+++ Records for this exercise +++

(** A fresh line pattern served and polled once or more. *)
Lemma repeated_press n : forall w v,
  armed (hw w) -> is_u8 (buttons_tested (vars w)) ->
  loop_test (vars w) = true ->
  single_line v ->
  Z.land (buttons_tested (vars w)) v = 0 ->
  last_tested (vars w) <> v ->
  exists w',
    world_of (TestButtons_loop (deliver (repeat v (S n))) w) = Some w' /\
    stdout w' = stdout w ++ [message_of_bit v] /\
    buttons_tested (vars w') = Z.lor (buttons_tested (vars w)) v.
Proof.
  induction n as [|n IH]; intros w v A U T Sv B L.
  - cbn [repeat deliver map TestButtons_loop]. rewrite T.
    rewrite (interrupts_single_armed v w A (single_line_enabled v Sv)).
    set (w1 := {| hw := served v; vars := vars w; stdout := stdout w |}).
    exists (poll_once w1).
    split; [destruct (loop_test (vars (poll_once w1))); reflexivity|].
    rewrite poll_once_stdout, poll_once_vars. cbn [w1 hw served edge_capture vars stdout].
    rewrite (loop_body_new_line v v v (vars w) L Sv B). cbn.
    rewrite lor_u8; auto using single_line_u8.
  - change (deliver (repeat v (S (S n))))
      with ([v] :: [v] :: deliver (repeat v n)).
    rewrite served_twice by auto using single_line_enabled.
    apply (IH w v); assumption.
Qed.

Lemma four_bit_enabled v : four_bit v -> v <> 0 -> Z.land v 0xf <> 0.
Proof.
  unfold four_bit. intros H N.
  change 0xf with (Z.ones 4). rewrite Z.land_ones by lia.
  change (2 ^ 4) with 16. rewrite Z.mod_small; lia.
Qed.

Lemma press_keeps_armed v m :
  armed m -> four_bit v -> exists m', press v m = Some m' /\ armed m'.
Proof.
  intros A F. destruct (Z.eq_dec v 0) as [-> | N].
  - rewrite (armed_eq m A). eexists. split; [reflexivity|]. repeat split.
  - rewrite (press_armed v m A (four_bit_enabled v F N)).
    eexists. split; [reflexivity|apply armed_served].
Qed.

Lemma presses_keep_armed vs : forall m,
  armed m -> Forall four_bit vs -> exists m', presses vs m = Some m' /\ armed m'.
Proof.
  induction vs as [|v vs IH]; intros m A F; cbn.
  - exists m. split; [reflexivity|exact A].
  - inversion F as [|? ? Fv F']; subst.
    destruct (press_keeps_armed v m A Fv) as (m1 & -> & A1).
    apply IH; assumption.
Qed.

Lemma poll_once_last_known w :
  is_u8 (buttons_tested (vars w)) -> last_known (vars w) ->
  last_known (vars (poll_once w)).
Proof.
  intros U K0. unfold last_known. rewrite poll_once_vars.
  set (e := edge_capture (hw w)).
  destruct (loop_body_cases e e e (vars w))
    as [[E ->] | [[_ [-> K]] | [_ [S [B ->]]]]];
    cbn [fst set_buttons_tested set_last_tested buttons_tested last_tested].
  - exact K0.
  - exact K.
  - intros _. rewrite lor_u8 by auto using single_line_u8.
    apply land_lor_same, S.
Qed.

Lemma init_steady m : steady (TestButtons_init m).
Proof.
  split; [apply init_armed|]. split; [apply init_reports|].
  intros [H | [H | [H | H]]]; discriminate H.
Qed.

Lemma loop_steady sched : forall w,
  Forall (Forall four_bit) sched -> steady w ->
  exists w', world_of (TestButtons_loop sched w) = Some w' /\ steady w'.
Proof.
  induction sched as [|burst rest IH]; intros w F St.
  - exists w. cbn. destruct (loop_test (vars w)); auto.
  - cbn [TestButtons_loop].
    destruct (loop_test (vars w)); [|exists w; auto].
    inversion F as [|? ? Fb Fr]; subst.
    destruct St as (A & M & K).
    destruct (presses_keep_armed burst (hw w) A Fb) as (m1 & P & A1).
    unfold interrupts. rewrite P.
    set (w1 := {| hw := m1; vars := vars w; stdout := stdout w |}).
    apply IH; [exact Fr|].
    split; [rewrite poll_once_hw; exact A1|].
    split; [apply poll_once_reports; exact M|].
    apply poll_once_last_known; [apply M|exact K].
Qed.

Lemma spinning_running sched : forall w w',
  TestButtons_loop sched w = Spinning w' -> loop_test (vars w') = true.
Proof.
  induction sched as [|burst rest IH]; intros w w' R.
  - cbn in R. destruct (loop_test (vars w)) eqn:T; [|discriminate].
    injection R as <-. exact T.
  - cbn [TestButtons_loop] in R.
    destruct (loop_test (vars w)); [|discriminate].
    destruct (interrupts burst w); [|discriminate].
    eapply IH, R.
Qed.

(** C3.  One message per line and run.  A pass whose [switch] operand is the
    pattern of a line already in [buttons_tested] prints nothing and leaves
    [buttons_tested] alone.  At every point of a run started by
    [TestButtons_init], each line has been reported exactly once if its bit is
    in [buttons_tested] and never otherwise.  And when, at a point of a run
    over four-line events where the loop is still polling, the pattern of a
    line not yet recorded is served and polled once or several times in a row,
    exactly one message for that line is printed and its bit is added to
    [buttons_tested]. *)
Theorem one_message_per_line :
  (forall r1 r2 v l,
      single_line v -> Z.land (buttons_tested l) v <> 0 ->
      snd (loop_body r1 r2 v l) = [] /\
      buttons_tested (fst (loop_body r1 r2 v l)) = buttons_tested l) /\
  (forall m sched w,
      world_of (TestButtons_loop sched (TestButtons_init m)) = Some w ->
      forall v, single_line v ->
        reported (line_number v) (stdout w) =
          (if Z.land (buttons_tested (vars w)) v =? 0 then 0%nat else 1%nat)) /\
  (forall m sched w v n,
      Forall (Forall four_bit) sched ->
      TestButtons_loop sched (TestButtons_init m) = Spinning w ->
      single_line v ->
      Z.land (buttons_tested (vars w)) v = 0 ->
      exists w',
        world_of (TestButtons_loop (deliver (repeat v (S n))) w) = Some w' /\
        stdout w' = stdout w ++ [message_of_bit v] /\
        buttons_tested (vars w') = Z.lor (buttons_tested (vars w)) v /\
        reported (line_number v) (stdout w') = 1%nat).
Proof.
  split; [|split].
  - intros r1 r2 v l S B.
    destruct (loop_body_cases r1 r2 v l)
      as [[_ ->] | [[_ [-> _]] | [_ [_ [Z0 _]]]]]; cbn; auto.
    contradiction.
  - intros m sched w R.
    apply (loop_reports sched (TestButtons_init m) w (init_reports m) R).
  - intros m sched w v n F R S B.
    destruct (loop_steady sched (TestButtons_init m) F (init_steady m))
      as (w0 & R0 & A & M & K).
    rewrite R in R0. cbn in R0. injection R0 as <-.
    assert (L : last_tested (vars w) <> v).
    { intros E. apply K; rewrite E; assumption. }
    destruct (repeated_press n w v A (proj1 M) (spinning_running _ _ _ R) S B L)
      as (w' & R' & O & B').
    exists w'. split; [exact R'|]. split; [exact O|]. split; [exact B'|].
    rewrite O, reported_app, (proj2 M v S), B.
    rewrite (reported_message_of_bit v v S S), (Z.eqb_refl v). reflexivity.
Qed.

+++

#### Exercise description
Your answer should consist of the lines above that hold the word "true".

#### Task response
  loop_test (vars w) = true ->
  TestButtons_loop sched w = Spinning w' -> loop_test (vars w') = true.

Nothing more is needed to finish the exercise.